* [PROBLEM]: If a line below contains the string "FareClass", return that line.

(Collected data entries)
+ + +

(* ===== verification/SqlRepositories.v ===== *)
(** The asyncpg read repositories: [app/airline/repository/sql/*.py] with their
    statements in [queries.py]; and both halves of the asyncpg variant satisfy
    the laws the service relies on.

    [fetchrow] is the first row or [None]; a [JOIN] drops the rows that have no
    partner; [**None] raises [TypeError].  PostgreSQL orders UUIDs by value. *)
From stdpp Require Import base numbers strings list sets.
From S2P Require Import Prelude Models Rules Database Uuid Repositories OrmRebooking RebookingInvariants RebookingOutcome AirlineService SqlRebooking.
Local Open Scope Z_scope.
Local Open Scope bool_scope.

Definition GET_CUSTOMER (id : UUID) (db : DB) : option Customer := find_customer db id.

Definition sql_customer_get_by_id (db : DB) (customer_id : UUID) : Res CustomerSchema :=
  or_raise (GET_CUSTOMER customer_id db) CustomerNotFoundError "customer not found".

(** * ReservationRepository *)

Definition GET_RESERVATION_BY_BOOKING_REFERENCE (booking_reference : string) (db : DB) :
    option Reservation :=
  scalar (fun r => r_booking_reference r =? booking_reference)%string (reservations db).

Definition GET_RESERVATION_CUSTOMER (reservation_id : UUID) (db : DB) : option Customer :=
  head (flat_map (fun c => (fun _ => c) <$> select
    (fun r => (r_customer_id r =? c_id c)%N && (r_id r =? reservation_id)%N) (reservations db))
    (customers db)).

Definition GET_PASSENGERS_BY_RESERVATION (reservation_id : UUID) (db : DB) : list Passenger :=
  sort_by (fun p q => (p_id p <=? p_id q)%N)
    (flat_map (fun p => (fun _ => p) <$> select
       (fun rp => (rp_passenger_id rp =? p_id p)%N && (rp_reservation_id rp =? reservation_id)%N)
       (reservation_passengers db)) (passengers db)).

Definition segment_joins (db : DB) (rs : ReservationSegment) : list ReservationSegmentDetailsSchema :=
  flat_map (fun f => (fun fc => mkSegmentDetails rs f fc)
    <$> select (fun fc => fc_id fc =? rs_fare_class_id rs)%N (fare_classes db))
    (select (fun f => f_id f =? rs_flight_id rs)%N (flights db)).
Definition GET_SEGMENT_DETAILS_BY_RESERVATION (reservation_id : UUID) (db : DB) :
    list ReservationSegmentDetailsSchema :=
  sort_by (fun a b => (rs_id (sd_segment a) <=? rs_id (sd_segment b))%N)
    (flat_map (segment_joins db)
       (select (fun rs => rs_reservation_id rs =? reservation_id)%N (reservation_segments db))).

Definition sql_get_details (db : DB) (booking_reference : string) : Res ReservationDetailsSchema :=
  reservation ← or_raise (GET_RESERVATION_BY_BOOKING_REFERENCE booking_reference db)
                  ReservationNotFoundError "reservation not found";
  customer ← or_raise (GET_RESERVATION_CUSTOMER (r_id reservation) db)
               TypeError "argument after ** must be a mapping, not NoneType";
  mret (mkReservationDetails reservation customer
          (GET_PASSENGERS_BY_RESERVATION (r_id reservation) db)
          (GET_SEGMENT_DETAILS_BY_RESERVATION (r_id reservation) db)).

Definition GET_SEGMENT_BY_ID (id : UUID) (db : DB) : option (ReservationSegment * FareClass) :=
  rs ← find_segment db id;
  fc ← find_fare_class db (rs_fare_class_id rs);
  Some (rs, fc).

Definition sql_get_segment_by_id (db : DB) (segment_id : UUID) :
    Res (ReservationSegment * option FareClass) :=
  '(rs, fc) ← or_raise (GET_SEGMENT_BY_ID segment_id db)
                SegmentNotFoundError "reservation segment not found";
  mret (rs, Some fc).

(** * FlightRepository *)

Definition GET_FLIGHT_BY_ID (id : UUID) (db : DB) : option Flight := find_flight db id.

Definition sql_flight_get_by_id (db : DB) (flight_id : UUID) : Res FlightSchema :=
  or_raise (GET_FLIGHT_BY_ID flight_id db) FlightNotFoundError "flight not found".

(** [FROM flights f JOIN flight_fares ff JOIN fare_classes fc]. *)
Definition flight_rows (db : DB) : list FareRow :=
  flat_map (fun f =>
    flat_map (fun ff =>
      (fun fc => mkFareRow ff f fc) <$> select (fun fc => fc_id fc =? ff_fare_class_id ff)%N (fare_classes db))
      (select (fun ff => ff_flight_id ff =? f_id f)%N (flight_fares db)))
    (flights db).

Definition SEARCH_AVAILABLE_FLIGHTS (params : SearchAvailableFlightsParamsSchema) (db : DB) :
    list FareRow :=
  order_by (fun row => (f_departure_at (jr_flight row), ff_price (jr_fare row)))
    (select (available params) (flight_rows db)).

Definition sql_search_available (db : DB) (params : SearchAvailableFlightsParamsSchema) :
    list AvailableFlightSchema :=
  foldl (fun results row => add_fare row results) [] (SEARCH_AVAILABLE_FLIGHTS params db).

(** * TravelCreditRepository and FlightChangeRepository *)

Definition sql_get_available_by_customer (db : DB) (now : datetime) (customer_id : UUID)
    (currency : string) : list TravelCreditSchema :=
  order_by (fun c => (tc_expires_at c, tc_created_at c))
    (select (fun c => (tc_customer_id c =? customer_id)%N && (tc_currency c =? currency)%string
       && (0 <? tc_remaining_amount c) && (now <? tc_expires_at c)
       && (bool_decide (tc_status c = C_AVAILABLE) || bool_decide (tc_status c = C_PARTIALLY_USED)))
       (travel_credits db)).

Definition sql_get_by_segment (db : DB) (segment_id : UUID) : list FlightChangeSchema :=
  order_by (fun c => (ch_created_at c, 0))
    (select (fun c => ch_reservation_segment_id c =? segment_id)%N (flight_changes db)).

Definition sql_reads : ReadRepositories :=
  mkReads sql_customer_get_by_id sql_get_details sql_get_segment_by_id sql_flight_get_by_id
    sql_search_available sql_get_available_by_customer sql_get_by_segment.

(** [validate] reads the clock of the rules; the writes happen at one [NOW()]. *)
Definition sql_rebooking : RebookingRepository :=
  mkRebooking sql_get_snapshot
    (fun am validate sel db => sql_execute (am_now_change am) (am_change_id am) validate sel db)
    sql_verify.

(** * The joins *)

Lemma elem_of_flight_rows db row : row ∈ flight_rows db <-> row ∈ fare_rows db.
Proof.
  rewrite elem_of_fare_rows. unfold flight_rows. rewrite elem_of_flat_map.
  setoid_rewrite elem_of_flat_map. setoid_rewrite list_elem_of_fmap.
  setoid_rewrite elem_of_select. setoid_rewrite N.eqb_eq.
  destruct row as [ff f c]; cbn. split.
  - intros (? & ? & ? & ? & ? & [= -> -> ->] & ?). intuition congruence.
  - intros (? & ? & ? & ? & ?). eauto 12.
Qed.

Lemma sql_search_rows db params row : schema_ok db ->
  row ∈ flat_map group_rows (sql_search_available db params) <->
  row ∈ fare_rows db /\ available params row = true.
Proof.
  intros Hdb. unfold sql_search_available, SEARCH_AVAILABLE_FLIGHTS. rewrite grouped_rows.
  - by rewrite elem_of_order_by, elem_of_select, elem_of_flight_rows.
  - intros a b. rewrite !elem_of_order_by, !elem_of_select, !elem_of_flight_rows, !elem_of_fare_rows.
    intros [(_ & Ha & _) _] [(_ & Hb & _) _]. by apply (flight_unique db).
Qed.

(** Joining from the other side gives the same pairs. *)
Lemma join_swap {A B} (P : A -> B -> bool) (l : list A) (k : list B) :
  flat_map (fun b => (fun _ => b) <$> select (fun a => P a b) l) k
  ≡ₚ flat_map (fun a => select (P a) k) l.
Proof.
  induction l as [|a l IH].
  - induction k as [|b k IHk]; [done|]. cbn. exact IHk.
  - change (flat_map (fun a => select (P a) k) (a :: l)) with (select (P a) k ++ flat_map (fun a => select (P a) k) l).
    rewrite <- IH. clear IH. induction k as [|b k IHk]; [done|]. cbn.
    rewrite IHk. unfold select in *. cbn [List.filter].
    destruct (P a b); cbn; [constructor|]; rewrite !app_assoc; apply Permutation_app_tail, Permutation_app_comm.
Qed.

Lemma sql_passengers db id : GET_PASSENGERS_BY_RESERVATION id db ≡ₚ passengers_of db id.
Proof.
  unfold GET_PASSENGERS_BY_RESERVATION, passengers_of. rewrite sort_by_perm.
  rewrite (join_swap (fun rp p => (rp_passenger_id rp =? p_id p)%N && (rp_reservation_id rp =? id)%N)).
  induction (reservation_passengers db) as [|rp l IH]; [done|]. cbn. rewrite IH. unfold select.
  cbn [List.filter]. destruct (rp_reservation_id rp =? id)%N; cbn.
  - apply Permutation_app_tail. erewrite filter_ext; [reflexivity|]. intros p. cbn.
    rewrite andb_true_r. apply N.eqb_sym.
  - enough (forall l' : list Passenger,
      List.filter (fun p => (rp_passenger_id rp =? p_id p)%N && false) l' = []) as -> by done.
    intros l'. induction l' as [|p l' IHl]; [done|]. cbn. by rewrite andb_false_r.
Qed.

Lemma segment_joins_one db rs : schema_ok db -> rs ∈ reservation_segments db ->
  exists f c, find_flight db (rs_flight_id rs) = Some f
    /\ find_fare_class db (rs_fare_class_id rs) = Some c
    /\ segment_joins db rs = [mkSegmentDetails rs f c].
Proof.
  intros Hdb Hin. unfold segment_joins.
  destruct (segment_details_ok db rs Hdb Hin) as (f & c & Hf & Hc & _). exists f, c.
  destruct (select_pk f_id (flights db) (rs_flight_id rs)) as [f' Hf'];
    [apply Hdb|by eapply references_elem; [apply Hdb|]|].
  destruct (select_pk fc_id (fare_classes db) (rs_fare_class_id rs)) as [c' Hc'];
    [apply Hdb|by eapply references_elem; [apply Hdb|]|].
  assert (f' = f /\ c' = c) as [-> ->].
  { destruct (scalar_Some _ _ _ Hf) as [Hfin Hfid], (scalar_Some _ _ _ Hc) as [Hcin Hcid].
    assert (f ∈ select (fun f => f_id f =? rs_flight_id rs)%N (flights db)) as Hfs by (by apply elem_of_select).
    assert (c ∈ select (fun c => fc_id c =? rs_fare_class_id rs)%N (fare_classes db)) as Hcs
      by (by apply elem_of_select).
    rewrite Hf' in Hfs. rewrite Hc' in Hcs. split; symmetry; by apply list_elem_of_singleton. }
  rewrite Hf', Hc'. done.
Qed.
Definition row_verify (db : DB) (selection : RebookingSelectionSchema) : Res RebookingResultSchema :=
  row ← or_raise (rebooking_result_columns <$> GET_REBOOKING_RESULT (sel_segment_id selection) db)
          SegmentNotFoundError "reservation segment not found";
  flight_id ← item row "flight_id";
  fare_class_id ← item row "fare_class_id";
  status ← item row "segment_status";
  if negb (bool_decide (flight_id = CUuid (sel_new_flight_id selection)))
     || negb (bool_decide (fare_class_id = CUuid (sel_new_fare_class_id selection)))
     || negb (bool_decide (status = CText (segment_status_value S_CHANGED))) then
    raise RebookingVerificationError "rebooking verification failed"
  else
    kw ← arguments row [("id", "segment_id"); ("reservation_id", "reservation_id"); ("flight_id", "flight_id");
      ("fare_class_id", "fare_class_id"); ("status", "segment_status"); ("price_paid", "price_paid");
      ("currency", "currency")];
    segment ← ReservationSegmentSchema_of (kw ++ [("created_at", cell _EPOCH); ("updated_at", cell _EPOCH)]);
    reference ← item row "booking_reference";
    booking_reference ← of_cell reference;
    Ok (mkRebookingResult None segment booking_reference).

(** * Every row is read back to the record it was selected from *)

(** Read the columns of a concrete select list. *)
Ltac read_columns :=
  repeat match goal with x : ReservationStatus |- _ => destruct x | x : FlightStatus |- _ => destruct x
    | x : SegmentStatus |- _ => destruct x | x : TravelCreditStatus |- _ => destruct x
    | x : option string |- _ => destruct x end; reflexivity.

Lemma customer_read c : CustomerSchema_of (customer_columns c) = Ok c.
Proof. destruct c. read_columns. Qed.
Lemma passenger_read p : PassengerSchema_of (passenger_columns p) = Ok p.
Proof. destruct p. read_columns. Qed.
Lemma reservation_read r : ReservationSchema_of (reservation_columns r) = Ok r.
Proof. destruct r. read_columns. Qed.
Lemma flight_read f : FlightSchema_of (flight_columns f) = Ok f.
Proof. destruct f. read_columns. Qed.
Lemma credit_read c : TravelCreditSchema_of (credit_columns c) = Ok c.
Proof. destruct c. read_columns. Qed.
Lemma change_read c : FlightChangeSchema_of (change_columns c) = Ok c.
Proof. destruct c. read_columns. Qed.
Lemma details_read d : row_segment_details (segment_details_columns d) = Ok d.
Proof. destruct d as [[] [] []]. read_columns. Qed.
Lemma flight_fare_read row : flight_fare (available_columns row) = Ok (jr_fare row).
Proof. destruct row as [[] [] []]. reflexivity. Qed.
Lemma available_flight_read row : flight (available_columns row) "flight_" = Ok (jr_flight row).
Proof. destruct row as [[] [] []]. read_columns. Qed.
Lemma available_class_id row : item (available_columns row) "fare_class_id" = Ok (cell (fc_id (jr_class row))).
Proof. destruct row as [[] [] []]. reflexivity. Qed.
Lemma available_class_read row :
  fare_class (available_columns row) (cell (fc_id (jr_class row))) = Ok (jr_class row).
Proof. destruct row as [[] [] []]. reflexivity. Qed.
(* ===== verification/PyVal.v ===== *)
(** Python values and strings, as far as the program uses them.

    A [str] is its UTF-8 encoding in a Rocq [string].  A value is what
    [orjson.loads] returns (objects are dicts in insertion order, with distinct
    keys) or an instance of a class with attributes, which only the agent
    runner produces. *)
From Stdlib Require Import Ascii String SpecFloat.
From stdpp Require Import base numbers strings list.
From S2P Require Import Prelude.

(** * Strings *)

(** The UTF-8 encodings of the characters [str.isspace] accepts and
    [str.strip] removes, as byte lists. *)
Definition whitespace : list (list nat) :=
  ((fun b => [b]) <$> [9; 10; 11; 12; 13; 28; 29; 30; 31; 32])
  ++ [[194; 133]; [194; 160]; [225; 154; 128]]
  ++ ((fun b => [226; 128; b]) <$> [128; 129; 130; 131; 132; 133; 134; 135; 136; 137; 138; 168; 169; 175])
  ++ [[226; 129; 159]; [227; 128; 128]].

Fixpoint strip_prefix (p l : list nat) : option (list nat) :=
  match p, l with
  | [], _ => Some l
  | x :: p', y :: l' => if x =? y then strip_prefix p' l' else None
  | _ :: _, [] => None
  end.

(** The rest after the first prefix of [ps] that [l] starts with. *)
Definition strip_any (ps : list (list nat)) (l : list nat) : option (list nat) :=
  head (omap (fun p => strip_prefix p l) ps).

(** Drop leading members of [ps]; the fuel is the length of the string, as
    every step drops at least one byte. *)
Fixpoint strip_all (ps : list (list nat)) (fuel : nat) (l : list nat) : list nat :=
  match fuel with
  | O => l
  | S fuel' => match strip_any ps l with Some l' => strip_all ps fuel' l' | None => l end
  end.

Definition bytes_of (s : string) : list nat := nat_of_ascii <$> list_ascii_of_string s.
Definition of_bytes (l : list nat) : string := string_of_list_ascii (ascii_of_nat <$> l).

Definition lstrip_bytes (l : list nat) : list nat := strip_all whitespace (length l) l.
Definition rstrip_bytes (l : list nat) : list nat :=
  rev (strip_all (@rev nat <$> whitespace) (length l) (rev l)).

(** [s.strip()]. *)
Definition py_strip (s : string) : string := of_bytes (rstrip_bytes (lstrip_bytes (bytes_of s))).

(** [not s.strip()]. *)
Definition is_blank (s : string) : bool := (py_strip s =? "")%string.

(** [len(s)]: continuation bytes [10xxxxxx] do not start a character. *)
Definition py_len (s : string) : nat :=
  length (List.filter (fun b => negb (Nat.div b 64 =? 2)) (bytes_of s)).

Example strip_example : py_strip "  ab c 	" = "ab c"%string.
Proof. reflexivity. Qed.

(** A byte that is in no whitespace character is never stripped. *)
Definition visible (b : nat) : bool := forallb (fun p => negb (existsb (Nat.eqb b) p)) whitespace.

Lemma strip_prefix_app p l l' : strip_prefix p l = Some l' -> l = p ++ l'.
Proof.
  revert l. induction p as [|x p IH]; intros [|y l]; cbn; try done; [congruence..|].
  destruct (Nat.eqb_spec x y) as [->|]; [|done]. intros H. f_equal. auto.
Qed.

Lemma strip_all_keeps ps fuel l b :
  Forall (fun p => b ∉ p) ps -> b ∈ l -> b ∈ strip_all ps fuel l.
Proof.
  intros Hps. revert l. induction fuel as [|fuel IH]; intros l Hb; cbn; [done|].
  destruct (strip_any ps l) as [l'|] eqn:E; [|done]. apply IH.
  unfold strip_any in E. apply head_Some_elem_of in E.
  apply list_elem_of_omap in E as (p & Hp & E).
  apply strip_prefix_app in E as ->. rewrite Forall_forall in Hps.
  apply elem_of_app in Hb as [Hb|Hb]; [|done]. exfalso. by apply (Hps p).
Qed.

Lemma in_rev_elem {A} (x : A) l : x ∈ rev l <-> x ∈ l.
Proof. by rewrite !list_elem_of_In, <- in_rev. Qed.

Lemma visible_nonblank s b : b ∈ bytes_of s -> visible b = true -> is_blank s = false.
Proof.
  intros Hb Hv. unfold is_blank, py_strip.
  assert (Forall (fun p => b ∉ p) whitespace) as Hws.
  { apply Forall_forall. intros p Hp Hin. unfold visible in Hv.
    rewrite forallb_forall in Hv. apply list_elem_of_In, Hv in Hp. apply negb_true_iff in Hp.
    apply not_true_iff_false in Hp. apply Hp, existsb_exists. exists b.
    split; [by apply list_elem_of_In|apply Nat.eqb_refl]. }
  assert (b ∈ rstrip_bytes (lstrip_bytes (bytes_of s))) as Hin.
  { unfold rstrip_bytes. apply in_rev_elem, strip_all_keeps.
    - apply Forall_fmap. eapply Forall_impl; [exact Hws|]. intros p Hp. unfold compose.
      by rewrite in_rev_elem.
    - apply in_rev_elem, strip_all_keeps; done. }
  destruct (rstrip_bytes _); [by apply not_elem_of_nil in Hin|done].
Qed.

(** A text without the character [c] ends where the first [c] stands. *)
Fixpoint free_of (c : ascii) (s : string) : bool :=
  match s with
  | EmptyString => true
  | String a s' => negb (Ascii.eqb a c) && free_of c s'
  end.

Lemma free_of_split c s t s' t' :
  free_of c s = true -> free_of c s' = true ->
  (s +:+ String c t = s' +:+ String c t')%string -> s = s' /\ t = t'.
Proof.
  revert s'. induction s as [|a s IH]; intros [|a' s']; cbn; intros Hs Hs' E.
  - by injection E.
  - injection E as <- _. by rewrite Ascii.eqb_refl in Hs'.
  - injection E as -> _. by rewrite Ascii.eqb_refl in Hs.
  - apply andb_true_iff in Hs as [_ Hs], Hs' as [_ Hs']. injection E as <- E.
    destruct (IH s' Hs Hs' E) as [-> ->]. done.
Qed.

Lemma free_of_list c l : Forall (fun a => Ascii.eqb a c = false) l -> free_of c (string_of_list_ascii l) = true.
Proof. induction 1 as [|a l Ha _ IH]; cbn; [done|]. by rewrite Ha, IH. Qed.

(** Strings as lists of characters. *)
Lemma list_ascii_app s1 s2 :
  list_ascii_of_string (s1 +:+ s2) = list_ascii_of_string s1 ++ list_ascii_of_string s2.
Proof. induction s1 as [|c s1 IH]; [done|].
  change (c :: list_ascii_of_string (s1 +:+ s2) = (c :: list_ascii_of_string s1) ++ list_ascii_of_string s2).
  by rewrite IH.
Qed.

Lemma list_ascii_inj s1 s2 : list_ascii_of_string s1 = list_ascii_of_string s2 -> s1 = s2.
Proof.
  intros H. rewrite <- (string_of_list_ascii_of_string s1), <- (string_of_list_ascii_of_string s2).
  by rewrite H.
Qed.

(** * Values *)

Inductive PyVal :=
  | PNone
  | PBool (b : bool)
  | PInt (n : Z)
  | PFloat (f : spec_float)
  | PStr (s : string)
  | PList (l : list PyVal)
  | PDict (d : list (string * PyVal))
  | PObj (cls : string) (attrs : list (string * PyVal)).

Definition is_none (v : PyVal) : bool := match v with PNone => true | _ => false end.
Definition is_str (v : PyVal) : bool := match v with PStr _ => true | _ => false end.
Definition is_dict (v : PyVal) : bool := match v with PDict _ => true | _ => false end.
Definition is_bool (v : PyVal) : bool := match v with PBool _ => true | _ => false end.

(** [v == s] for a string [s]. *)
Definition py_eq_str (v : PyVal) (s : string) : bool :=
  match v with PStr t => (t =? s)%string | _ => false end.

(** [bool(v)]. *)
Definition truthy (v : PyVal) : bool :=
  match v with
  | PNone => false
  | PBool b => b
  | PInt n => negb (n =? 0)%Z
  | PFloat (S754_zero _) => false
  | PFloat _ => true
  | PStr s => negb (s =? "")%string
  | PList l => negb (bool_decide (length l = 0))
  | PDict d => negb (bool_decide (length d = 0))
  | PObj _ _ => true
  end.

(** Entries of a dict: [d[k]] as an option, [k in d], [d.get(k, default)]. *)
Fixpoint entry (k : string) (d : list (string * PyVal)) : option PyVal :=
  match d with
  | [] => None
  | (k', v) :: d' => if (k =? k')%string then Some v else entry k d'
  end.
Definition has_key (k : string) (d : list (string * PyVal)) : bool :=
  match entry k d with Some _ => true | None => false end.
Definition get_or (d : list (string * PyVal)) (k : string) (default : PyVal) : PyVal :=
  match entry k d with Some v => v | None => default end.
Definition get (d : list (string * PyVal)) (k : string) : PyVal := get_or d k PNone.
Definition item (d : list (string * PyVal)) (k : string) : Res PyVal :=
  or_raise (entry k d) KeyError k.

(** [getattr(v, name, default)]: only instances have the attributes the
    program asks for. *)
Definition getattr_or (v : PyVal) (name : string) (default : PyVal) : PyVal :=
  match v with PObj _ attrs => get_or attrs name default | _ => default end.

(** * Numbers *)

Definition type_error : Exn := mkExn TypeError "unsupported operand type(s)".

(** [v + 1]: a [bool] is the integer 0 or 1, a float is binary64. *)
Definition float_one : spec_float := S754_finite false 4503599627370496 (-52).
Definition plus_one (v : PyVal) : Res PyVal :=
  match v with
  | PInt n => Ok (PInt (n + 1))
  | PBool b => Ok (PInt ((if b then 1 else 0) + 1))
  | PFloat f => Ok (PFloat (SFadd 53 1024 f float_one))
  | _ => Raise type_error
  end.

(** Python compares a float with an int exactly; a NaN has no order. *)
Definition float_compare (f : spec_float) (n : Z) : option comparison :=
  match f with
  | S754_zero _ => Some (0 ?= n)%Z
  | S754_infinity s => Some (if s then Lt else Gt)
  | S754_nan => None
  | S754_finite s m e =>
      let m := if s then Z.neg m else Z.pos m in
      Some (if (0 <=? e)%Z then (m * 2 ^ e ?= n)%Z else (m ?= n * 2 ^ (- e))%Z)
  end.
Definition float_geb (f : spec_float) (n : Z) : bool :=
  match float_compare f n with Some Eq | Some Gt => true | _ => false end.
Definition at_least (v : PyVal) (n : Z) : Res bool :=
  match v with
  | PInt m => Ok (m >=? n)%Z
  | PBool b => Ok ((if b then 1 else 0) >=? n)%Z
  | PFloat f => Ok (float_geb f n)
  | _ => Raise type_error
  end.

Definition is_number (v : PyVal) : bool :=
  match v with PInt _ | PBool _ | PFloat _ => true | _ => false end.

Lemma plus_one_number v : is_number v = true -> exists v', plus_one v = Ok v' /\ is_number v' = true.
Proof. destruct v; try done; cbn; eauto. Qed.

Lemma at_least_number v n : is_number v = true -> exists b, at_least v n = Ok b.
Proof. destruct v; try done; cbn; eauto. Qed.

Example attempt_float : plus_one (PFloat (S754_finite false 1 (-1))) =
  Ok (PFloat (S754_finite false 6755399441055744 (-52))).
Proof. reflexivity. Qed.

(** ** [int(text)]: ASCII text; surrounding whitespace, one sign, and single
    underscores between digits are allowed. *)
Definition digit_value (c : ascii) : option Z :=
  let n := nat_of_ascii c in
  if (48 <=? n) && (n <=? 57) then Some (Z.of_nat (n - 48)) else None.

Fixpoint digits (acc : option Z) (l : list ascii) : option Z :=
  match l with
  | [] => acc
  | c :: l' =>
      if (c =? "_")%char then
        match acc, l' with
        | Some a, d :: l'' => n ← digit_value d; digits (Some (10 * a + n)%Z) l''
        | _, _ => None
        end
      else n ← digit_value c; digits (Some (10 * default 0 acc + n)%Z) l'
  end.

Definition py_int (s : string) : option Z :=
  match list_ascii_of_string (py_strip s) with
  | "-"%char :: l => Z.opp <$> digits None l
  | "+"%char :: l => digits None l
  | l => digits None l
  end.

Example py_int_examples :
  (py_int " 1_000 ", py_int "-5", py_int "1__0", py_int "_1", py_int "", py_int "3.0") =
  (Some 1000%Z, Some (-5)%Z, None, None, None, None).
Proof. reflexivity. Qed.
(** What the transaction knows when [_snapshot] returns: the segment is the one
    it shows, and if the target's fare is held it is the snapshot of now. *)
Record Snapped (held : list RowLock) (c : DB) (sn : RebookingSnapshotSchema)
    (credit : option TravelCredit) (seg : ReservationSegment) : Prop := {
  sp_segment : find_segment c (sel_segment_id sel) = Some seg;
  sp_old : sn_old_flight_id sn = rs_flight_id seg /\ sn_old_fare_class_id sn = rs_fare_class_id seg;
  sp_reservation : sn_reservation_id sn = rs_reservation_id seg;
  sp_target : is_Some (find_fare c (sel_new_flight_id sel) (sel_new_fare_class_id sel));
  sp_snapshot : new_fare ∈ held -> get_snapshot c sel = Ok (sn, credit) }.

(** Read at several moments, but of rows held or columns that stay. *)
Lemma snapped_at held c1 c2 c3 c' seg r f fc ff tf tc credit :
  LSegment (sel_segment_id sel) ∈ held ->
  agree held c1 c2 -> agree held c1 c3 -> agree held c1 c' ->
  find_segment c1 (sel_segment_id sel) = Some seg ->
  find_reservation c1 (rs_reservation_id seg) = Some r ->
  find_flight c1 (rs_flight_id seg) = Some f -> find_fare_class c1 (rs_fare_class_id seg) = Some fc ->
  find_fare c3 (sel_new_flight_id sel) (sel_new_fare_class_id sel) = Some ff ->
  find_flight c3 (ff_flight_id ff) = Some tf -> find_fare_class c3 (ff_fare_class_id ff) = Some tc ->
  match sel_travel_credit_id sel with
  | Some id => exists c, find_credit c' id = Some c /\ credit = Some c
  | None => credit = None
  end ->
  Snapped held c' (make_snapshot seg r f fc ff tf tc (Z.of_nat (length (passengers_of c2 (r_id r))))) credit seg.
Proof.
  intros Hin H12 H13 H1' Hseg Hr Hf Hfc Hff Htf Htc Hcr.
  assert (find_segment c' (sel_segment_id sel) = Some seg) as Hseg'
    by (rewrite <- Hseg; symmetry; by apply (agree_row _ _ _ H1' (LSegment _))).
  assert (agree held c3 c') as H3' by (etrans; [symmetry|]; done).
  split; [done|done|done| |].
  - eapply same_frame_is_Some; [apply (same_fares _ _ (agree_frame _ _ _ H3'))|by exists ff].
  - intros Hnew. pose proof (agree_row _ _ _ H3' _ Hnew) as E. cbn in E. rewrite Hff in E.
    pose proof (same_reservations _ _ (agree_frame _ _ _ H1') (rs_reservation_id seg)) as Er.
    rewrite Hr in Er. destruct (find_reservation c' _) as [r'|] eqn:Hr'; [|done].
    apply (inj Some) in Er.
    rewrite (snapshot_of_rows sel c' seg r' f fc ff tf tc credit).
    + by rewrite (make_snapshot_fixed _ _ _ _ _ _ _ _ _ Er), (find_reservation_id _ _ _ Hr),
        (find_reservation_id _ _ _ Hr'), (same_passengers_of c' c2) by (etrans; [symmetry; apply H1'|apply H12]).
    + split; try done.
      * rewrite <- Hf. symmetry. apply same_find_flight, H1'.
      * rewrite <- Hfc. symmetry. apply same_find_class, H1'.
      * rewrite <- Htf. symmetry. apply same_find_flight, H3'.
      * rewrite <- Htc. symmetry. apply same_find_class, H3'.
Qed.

+ + +

* [RESULT OF THIS TASK]:
Definition GET_SEGMENT_BY_ID (id : UUID) (db : DB) : option (ReservationSegment * FareClass) :=
    Res (ReservationSegment * option FareClass) :=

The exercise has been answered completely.